Dataset entries:
Lemma draw_id_spec fuel : forall n, 0 <= ipmiNetworkInstance n < 4 ->
  match draw_id fuel n with
  | Ret id n' => drawn n n' /\ sessionsMap n !! id = None /\
                 exists draw, id = candidate_id (ipmiNetworkInstance n) draw
  | Throw _ _ => False
  | Undef _ => True
  end.
Proof.
  induction fuel as [|fuel IH]; intros n Hi; [done|]. cbn [draw_id].
  unfold prng_rand, rand_bytes, bind at 1, bind at 1.
  destruct (RAND_bytes (rng n) 4) as [l|] eqn:Hl; [|done].
  set (n1 := n <| rng := S (rng n) |>). cbn [init_read of_option].
  rewrite bind_ret_l. unfold ret at 1, bind, get.
  change (sessionsMap n1) with (sessionsMap n). change (ipmiNetworkInstance n1) with (ipmiNetworkInstance n).
  destruct (sessionsMap n !! candidate_id (ipmiNetworkInstance n) (le_value l)) as [q|] eqn:Hq.
  - specialize (IH n1 Hi). destruct (draw_id fuel n1) as [id n'| |]; [|done..].
    destruct IH as ([k ->] & Hn & Hd). split; [|done]. exists (S k).
    by replace (rng n + S k)%nat with (S (rng n) + k)%nat by lia.
  - unfold ret. split; [exists 1%nat; unfold n1; by rewrite Nat.add_1_r|]. eauto.
Qed.

(** The state with one more session, in slot [i]. *)
Definition with_session (i : nat) (s : Session) (n : Net) : Net :=
  n <| sessionHandleMap := <[i:=s_bmcSessionID s]> (sessionHandleMap n) |>
    <| heap := <[nextObject n:=s]> (heap n) |>
    <| nextObject := S (nextObject n) |>
    <| sessionsMap := <[s_bmcSessionID s:=nextObject n]> (sessionsMap n) |>.
(** C3. No session becomes active without proof of the
    user's key: if a session is active after an event and was not before, the
    event is a packet that parses as RAKP message 3, names this session, and
    ends in the MAC, under the user key stored in the session, of the random
    challenge this daemon drew for it, the console's session id, the role and
    the user name. *)
Theorem activation_requires_proof n i n' p s s' :
  table_ok n -> step i n = Ret tt n' ->
  (forall ch packet, i_event i = EPacket ch (Some packet) -> bytes packet) ->
  heap n !! p = Some s -> heap n' !! p = Some s' -> active_session s' -> ~ active_session s ->
  exists ch packet m h, i_event i = EPacket ch (Some packet) /\
    parser.unflatten packet (arrive i n) = Ret (m, h) (arrive i n) /\
    payloadType m = PayloadType.RAKP3 /\ proves_key (payload m) s.
Proof.
  intros T Hst Hb Hs Hs' Ha' Ha. set (n0 := arrive i n).
  assert (quietly n n0) as Hq by by apply quietly_frame.
  assert (run_event (i_event i) n0 = Ret tt n') as Hrun by exact Hst.
  assert (evolves tame n0 n' -> False) as Hno.
  { intros E. destruct (explained_activation (fun _ => False) n n' p s s' T) as (? & [] & _); try done.
    apply (explained_pre _ _ n0); [done|by apply explained_tame]. }
  assert (forall e, i_event i = e -> (forall ch packet, e <> EPacket ch packet) -> False) as Hother.
  { intros e He Hne. apply Hno. rewrite He in Hrun.
    apply (preserves_Ret (evolves tame)) in Hrun; [done|].
    apply evolves_other_event; (assumption || exact _ || exact tame_sound || auto). }
  destruct (i_event i) as [ch [packet|]| | | | | | | | |] eqn:He; 
    try (exfalso; by apply (Hother _ eq_refl)).
  2: { destruct Hno. change (destroy (receive_Handler ch) n0 = Ret tt n') in Hrun.
       apply (preserves_Ret (evolves tame)) in Hrun; [done|].
       apply evolves_destroy; (exact _ || exact tame_sound || auto). }
  pose proof (explained_packet ch packet n0 (Hb _ _ eq_refl)) as Hx. cbn [run_event] in Hrun.
  rewrite Hrun in Hx. cbn [osat] in Hx.
  destruct (explained_activation _ n n' p s s' T (explained_pre _ _ _ _ Hq Hx) Hs Hs' Ha' Ha)
    as (d & (m & h & Hu & Ht & ->) & Hp).
  exists ch, packet, m, h. by split_and!.
Qed.
End Activation.

(** ** What an active session accepts *)
Section Accepting.
Context `{Crypto, Settings} `{!CryptoLaws _}.

(** C7. In every reachable state, a packet that is
    accepted for an active session is an RMCP+ packet, ends in the MAC of
    everything before it but the RMCP header, under the session's integrity
    key, and is marked as encrypted; parsing it changes nothing. *)
Theorem active_sessions_are_protected u g t n n' packet m h p s :
  state initial_info <> State.active -> reachable u g t n ->
  parser.unflatten packet n = Ret (m, h) n' -> bytes packet -> rmcpMsgClass m <> ClassOfMsg.ASF ->
  sessionsMap n !! bmcSessionID m = Some p -> heap n !! p = Some s -> active_session s ->
  n' = n /\ h = IPMI20 /\ isPacketEncrypted m = Some true /\
  exists i k2, integrityAlgoInterface s = Some i /\ cryptAlgoInterface s = Some k2 /\
    authentic i packet.
Proof.
  intros Hi Hr Hu Hb Hc Hp Hs Ha. pose proof (reachable_table_ok Hi _ _ _ _ Hr) as T.
  destruct (accepted_packet _ _ _ _ _ Hu Hb Hc) as [-> Hacc].
  destruct (t_table n T _ _ Hp) as (s' & Hs' & Hid & _). rewrite Hs in Hs'. injection Hs' as <-.
  destruct (oo_active s (t_objects n T _ _ Hs) Ha) as [Hz [[i Hint] [k2 Hcr]]].
  destruct h; [unfold sessionZero in Hacc; congruence|]. destruct Hacc as (q & r & Hq & Hr' & Hprot).
  rewrite Hp in Hq. injection Hq as <-. rewrite Hs in Hr'. injection Hr' as <-.
  destruct Hprot as [Hauth Henc]; [unfold sessionZero; congruence|].
  split_and!; [done|done|by apply Henc|]. exists i, k2. auto.
Qed.
End Accepting.

(** ** The key exchange, from both sides *)

(** The state in which object [p] is [s]. *)
Definition set_obj (p : nat) (s : Session) (n : Net) : Net := n <| heap := <[p:=s]> (heap n) |>.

EXERCISE DIRECTIONS.
Work out how many lines above contain the word "intros". Give only the number.

EXERCISE RESULT.
5